Task requirements: Copy out, exactly, the first line of the entries below and every line after it through the one containing "the properties of".

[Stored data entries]
(** * mcm: version model, serialization, metadata cache and resolver

    A shallow embedding of the metadata-resolution core of [mcm]
    (src/mcm/common.py, modinfo.py, serialize.py, infomanager.py, resolve.py),
    the properties of the specification that are checked against it, and
    further properties that the code itself shows.

    Python objects are Rocq records, enums are inductive types, exceptions are
    the [Raise] branch of [result], a [dict] is an insertion-ordered
    association list, a [frozenset] is the list of its elements in iteration
    order, [datetime] is the naive record of its civil fields.  Strings are
    byte strings: ASCII text is exact, and since UTF-8 keeps code-point order,
    [String.ltb] is Python's [<] on [str]. *)

From Stdlib Require Import ZArith String Ascii List Lia Permutation Sorted.
From Stdlib Require Import DecimalString DecimalPos DecimalFacts.
From stdpp Require Import base strings list gmap numbers.
Import ListNotations.
Local Open Scope string_scope.
Local Open Scope Z_scope.

(** ** Exceptions and results *)

Inductive exn :=
| ValueError | TypeError | KeyError | AttributeError
| JSONDecodeError | Exception_ (msg : string) | BackendError (msg : string).

Inductive result (A : Type) :=
| Ok (a : A)
| Raise (e : exn).
Arguments Ok {A} a.
Arguments Raise {A} e.

#[global] Instance result_ret : MRet result := fun A a => Ok a.
#[global] Instance result_bind : MBind result :=
  fun A B f m => match m with Ok a => f a | Raise e => Raise e end.
#[global] Instance result_fmap : FMap result :=
  fun A B f m => match m with Ok a => Ok (f a) | Raise e => Raise e end.

#[global] Instance exn_eq_dec : EqDecision exn.
Proof. solve_decision. Defined.
#[global] Instance result_eq_dec {A} `{EqDecision A} : EqDecision (result A).
Proof. solve_decision. Defined.

(** [map f xs] consumed by a constructor: the first element that raises
    aborts the whole conversion. *)
Fixpoint map_result {A B} (f : A -> result B) (l : list A) : result (list B) :=
  match l with
  | [] => Ok []
  | x :: l' => y ← f x; ys ← map_result f l'; mret (y :: ys)
  end.

(** ** Structured (JSON) values, the wire format of serialize.py *)

#[warnings="-register-all"]
Inductive json :=
| JNull
| JBool (b : bool)
| JInt (n : Z)
| JStr (s : string)
| JList (l : list json)
| JDict (m : list (string * json)).

(** ** Values a rich comparison can hand back.

    [Ver.__lt__] returns a [bool] from inside its loop and a [str] when the
    loop runs to its end, so the result of [<] is kept as a Python value and
    read through its truth value, as [sorted], [not], [or] and [if] do. *)

Inductive pyval :=
| PyBool (b : bool)
| PyStr (s : string).

Definition truthy (v : pyval) : bool :=
  match v with
  | PyBool b => b
  | PyStr s => negb (String.eqb s "")
  end.

Definition py_not (v : pyval) : pyval := PyBool (negb (truthy v)).
Definition py_or (a b : pyval) : pyval := if truthy a then a else b.
Definition py_and (a b : pyval) : pyval := if truthy a then b else a.

(** ** Python string primitives *)

Definition is_digit (c : ascii) : bool :=
  ((48 <=? Z.of_nat (nat_of_ascii c)) && (Z.of_nat (nat_of_ascii c) <=? 57))%Z.
Definition is_lower (c : ascii) : bool :=
  ((97 <=? Z.of_nat (nat_of_ascii c)) && (Z.of_nat (nat_of_ascii c) <=? 122))%Z.
Definition is_upper (c : ascii) : bool :=
  ((65 <=? Z.of_nat (nat_of_ascii c)) && (Z.of_nat (nat_of_ascii c) <=? 90))%Z.

Definition lower_char (c : ascii) : ascii :=
  if is_upper c then ascii_of_nat (nat_of_ascii c + 32) else c.

(** [s.lower()] *)
Fixpoint lower (s : string) : string :=
  match s with
  | EmptyString => EmptyString
  | String c s' => String (lower_char c) (lower s')
  end.

Fixpoint all_chars (p : ascii -> bool) (s : string) : bool :=
  match s with
  | EmptyString => true
  | String c s' => p c && all_chars p s'
  end.

(** [s.isnumeric()] *)
Definition isnumeric (s : string) : bool :=
  negb (String.eqb s "") && all_chars is_digit s.

(** [s.startswith(p)] *)
Definition startswith (s p : string) : bool := String.prefix p s.

(** [sub in s] *)
Fixpoint contains (sub s : string) : bool :=
  String.prefix sub s ||
  match s with
  | EmptyString => false
  | String _ s' => contains sub s'
  end.

(** [s.partition(sep)] for a one-character separator: the text before the
    first [sep] and the text after it; [None] for the tail when [sep] does not
    occur (Python then returns two empty strings). *)
Fixpoint partition (sep : ascii) (s : string) : string * option string :=
  match s with
  | EmptyString => (EmptyString, None)
  | String c s' =>
      if Ascii.eqb c sep then (EmptyString, Some s')
      else let (h, t) := partition sep s' in (String c h, t)
  end.

(** [s.split(sep)]: always at least one piece. *)
Fixpoint split (sep : ascii) (s : string) : list string :=
  match s with
  | EmptyString => [EmptyString]
  | String c s' =>
      if Ascii.eqb c sep then EmptyString :: split sep s'
      else match split sep s' with
           | [] => [String c EmptyString]
           | p :: ps => String c p :: ps
           end
  end.

(** [sep.join(parts)] *)
Fixpoint join (sep : string) (parts : list string) : string :=
  match parts with
  | [] => EmptyString
  | [p] => p
  | p :: ps => p ++ sep ++ join sep ps
  end.

(** [str(n)] for an [int] *)
Definition str_of_int (n : Z) : string := NilZero.string_of_int (Z.to_int n).

Definition digit_val (c : ascii) : Z := Z.of_nat (nat_of_ascii c) - 48.

Fixpoint digits_val (acc : Z) (s : string) : Z :=
  match s with
  | EmptyString => acc
  | String c s' => digits_val (10 * acc + digit_val c) s'
  end.

(** [int(s)] on a decimal literal: an optional sign and a non-empty run of
    ASCII digits.  (Python also accepts surrounding blanks and single
    underscores between digits; those spellings are reported as [ValueError]
    here.) *)
Definition py_int (s : string) : result Z :=
  match s with
  | String "-" d => if isnumeric d then Ok (- digits_val 0 d) else Raise ValueError
  | String "+" d => if isnumeric d then Ok (digits_val 0 d) else Raise ValueError
  | _ => if isnumeric s then Ok (digits_val 0 s) else Raise ValueError
  end.

(** [repr(s)] of a [str]: single quotes unless the text holds a single quote
    and no double quote; the quote in use and the backslash are escaped, the
    three common control characters are spelled [\t \n \r], other control
    bytes as [\xHH]. *)
Definition hex_digit (n : nat) : ascii :=
  if (n <? 10)%nat then ascii_of_nat (48 + n) else ascii_of_nat (87 + n).

Fixpoint repr_body (q : ascii) (s : string) : string :=
  match s with
  | EmptyString => EmptyString
  | String c s' =>
      let n := nat_of_ascii c in
      (if Ascii.eqb c q || Ascii.eqb c "\" then String "\" (String c EmptyString)
       else if (n =? 9)%nat then "\t"
       else if (n =? 10)%nat then "\n"
       else if (n =? 13)%nat then "\r"
       else if (n <? 32)%nat || (n =? 127)%nat
            then String "\" (String "x" (String (hex_digit (n / 16)) (String (hex_digit (n mod 16)) EmptyString)))
       else String c EmptyString) ++ repr_body q s'
  end.

Definition dquote : ascii := ascii_of_nat 34.

Definition repr_str (s : string) : string :=
  let q : ascii := if contains "'" s && negb (contains (String dquote EmptyString) s)
                   then dquote else "'"%char in
  String q (repr_body q s ++ String q EmptyString).

(** * common.py *)

(** ** VerType: maturity of a mod version ([int] enum) *)
Module VerType.

Inductive t := RELEASE | BETA | ALPHA.

#[global] Instance eq_dec : EqDecision t.
Proof. solve_decision. Defined.

Definition value (x : t) : Z :=
  match x with RELEASE => 3 | BETA => 2 | ALPHA => 1 end.

Definition name (x : t) : string :=
  match x with RELEASE => "RELEASE" | BETA => "BETA" | ALPHA => "ALPHA" end.

(** [PrettyEnum.__repr__] *)
Definition __repr__ (x : t) : string := "VerType." ++ name x.

(** [cls(t)]: lookup by value *)
Definition of_value (n : Z) : result t :=
  if n =? 3 then Ok RELEASE else if n =? 2 then Ok BETA
  else if n =? 1 then Ok ALPHA else Raise ValueError.

(** [VerType.deserialize]: an [int] is looked up by value, anything else is
    read as a name, [None] and the empty string meaning a release. *)
Definition deserialize (j : json) : result t :=
  match j with
  | JInt n => of_value n
  | JBool true => Raise AttributeError
  | JBool false | JList [] | JDict [] => Ok RELEASE
  | JList _ | JDict _ => Raise AttributeError
  | JNull => Ok RELEASE
  | JStr s =>
      let s := lower s in
      if String.eqb s "release" || String.eqb s "r" || String.eqb s "" then Ok RELEASE
      else if String.eqb s "alpha" || String.eqb s "a" then Ok ALPHA
      else if String.eqb s "beta" || String.eqb s "b" then Ok BETA
      else Raise ValueError
  end.

Definition serialize (x : t) : string := lower (name x).

End VerType.

(** ** Ver: a tokenised mod version with its maturity *)

(** One component of a version tuple, [int | str]. *)
Inductive token :=
| TInt (n : Z)
| TStr (s : string).

#[global] Instance token_eq_dec : EqDecision token.
Proof. solve_decision. Defined.

(** [str(tok)] *)
Definition token_str (tok : token) : string :=
  match tok with TInt n => str_of_int n | TStr s => s end.

(** [repr(tok)] *)
Definition token_repr (tok : token) : string :=
  match tok with TInt n => str_of_int n | TStr s => repr_str s end.

(** [repr] of a tuple of tokens *)
Definition tuple_repr (l : list token) : string :=
  match l with
  | [x] => "(" ++ token_repr x ++ ",)"
  | _ => "(" ++ join ", " (map token_repr l) ++ ")"
  end.

(** the literal patterns ['a'|'b'] of [Ver.__lt__] *)
Definition is_a_or_b (s : string) : bool := String.eqb s "a" || String.eqb s "b".

Module Ver.

Record t := Ver { version : list token; type : VerType.t }.

#[global] Instance eq_dec : EqDecision t.
Proof. solve_decision. Defined.

(** the dataclass-generated [__eq__] *)
Definition __eq__ (a b : t) : bool := bool_decide (a = b).

Definition __repr__ (self : t) : string :=
  match type self with
  | VerType.RELEASE => "Ver(" ++ tuple_repr (version self) ++ ")"
  | ty => "Ver(" ++ tuple_repr (version self) ++ ", " ++ VerType.__repr__ ty ++ ")"
  end.

(** The loop of [Ver.__lt__] over [zip_longest(self.version, other.version)].
    [None] is returned when the loop runs to its end without a [return]. *)
Fixpoint lt_loop (l r : list token) : option bool :=
  match l, r with
  | [], [] => None
  | [], _ :: _ => Some false                         (* case None, _ *)
  | _ :: _, [] => Some true                          (* case _, None *)
  | TInt a :: l', TInt b :: r' =>                    (* case int(), int() *)
      if a <? b then Some true
      else if a >? b then Some false
      else lt_loop l' r'
  | TStr a :: _, TInt b :: _ =>                      (* case 'a'|'b', int() *)
      if is_a_or_b a then Some true
      else Some (String.ltb a (str_of_int b))
  | TInt a :: _, TStr b :: _ =>                      (* case int(), 'a'|'b' *)
      if is_a_or_b b then Some false
      else Some (String.ltb (str_of_int a) b)
  | TStr a :: _, TStr b :: _ =>                      (* case _ *)
      Some (String.ltb a b)
  end.

(** [Ver.__lt__]: after the loop the method returns the text of [__repr__]. *)
Definition __lt__ (self other : t) : pyval :=
  match lt_loop (version self) (version other) with
  | Some b => PyBool b
  | None => PyStr (__repr__ self)
  end.

(** The three operators [functools.total_ordering] derives from [__lt__]. *)
Definition __gt__ (self other : t) : pyval :=
  py_and (py_not (__lt__ self other)) (PyBool (negb (__eq__ self other))).
Definition __le__ (self other : t) : pyval :=
  py_or (__lt__ self other) (PyBool (__eq__ self other)).
Definition __ge__ (self other : t) : pyval :=
  py_not (__lt__ self other).

(** [Ver.serialize] *)
Definition serialize (self : t) : string :=
  let version := join "." (map token_str (version self)) in
  match type self with
  | VerType.RELEASE => version ++ "-RELEASE"
  | VerType.BETA => version ++ "-BETA"
  | VerType.ALPHA => version ++ "-ALPHA"
  end.

Definition maybeint (s : string) : token :=
  if isnumeric s then TInt (digits_val 0 s) else TStr s.

(** [Ver.deserialize] *)
Definition deserialize (ver : string) : result t :=
  let (ver, type) := partition "-" ver in
  let version := map maybeint (split "." ver) in
  ty ← VerType.deserialize (JStr (default "" type));
  mret (Ver version ty).

(** [Ver.__str__] *)
Definition __str__ (self : t) : string :=
  let version := join "." (map token_str (version self)) in
  match type self with
  | VerType.RELEASE => version
  | VerType.BETA => version ++ "-BETA"
  | VerType.ALPHA => version ++ "-ALPHA"
  end.

End Ver.

(** ** McVerType: the kind of a game version ([int] enum) *)
Module McVerType.

Inductive t := RELEASE | RC | SNAPSHOT | PRE | UNKNOWN.

#[global] Instance eq_dec : EqDecision t.
Proof. solve_decision. Defined.

Definition value (x : t) : Z :=
  match x with RELEASE => 4 | RC => 3 | SNAPSHOT => 2 | PRE => 1 | UNKNOWN => 0 end.

End McVerType.

(** ** McVer: a game version *)
Module McVer.

Record t := McVer {
  major : Z;
  minor : Z;
  patch : Z;
  suffix : string;
  snapshot : string
}.

#[global] Instance eq_dec : EqDecision t.
Proof. solve_decision. Defined.

(** the dataclass-generated [__eq__] *)
Definition __eq__ (a b : t) : bool := bool_decide (a = b).

(** [x or d] on strings *)
Definition str_or (x d : string) : string := if String.eqb x "" then d else x.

Solution:
(** * mcm: version model, serialization, metadata cache and resolver

    A shallow embedding of the metadata-resolution core of [mcm]
    (src/mcm/common.py, modinfo.py, serialize.py, infomanager.py, resolve.py),
    the properties of the specification that are checked against it, and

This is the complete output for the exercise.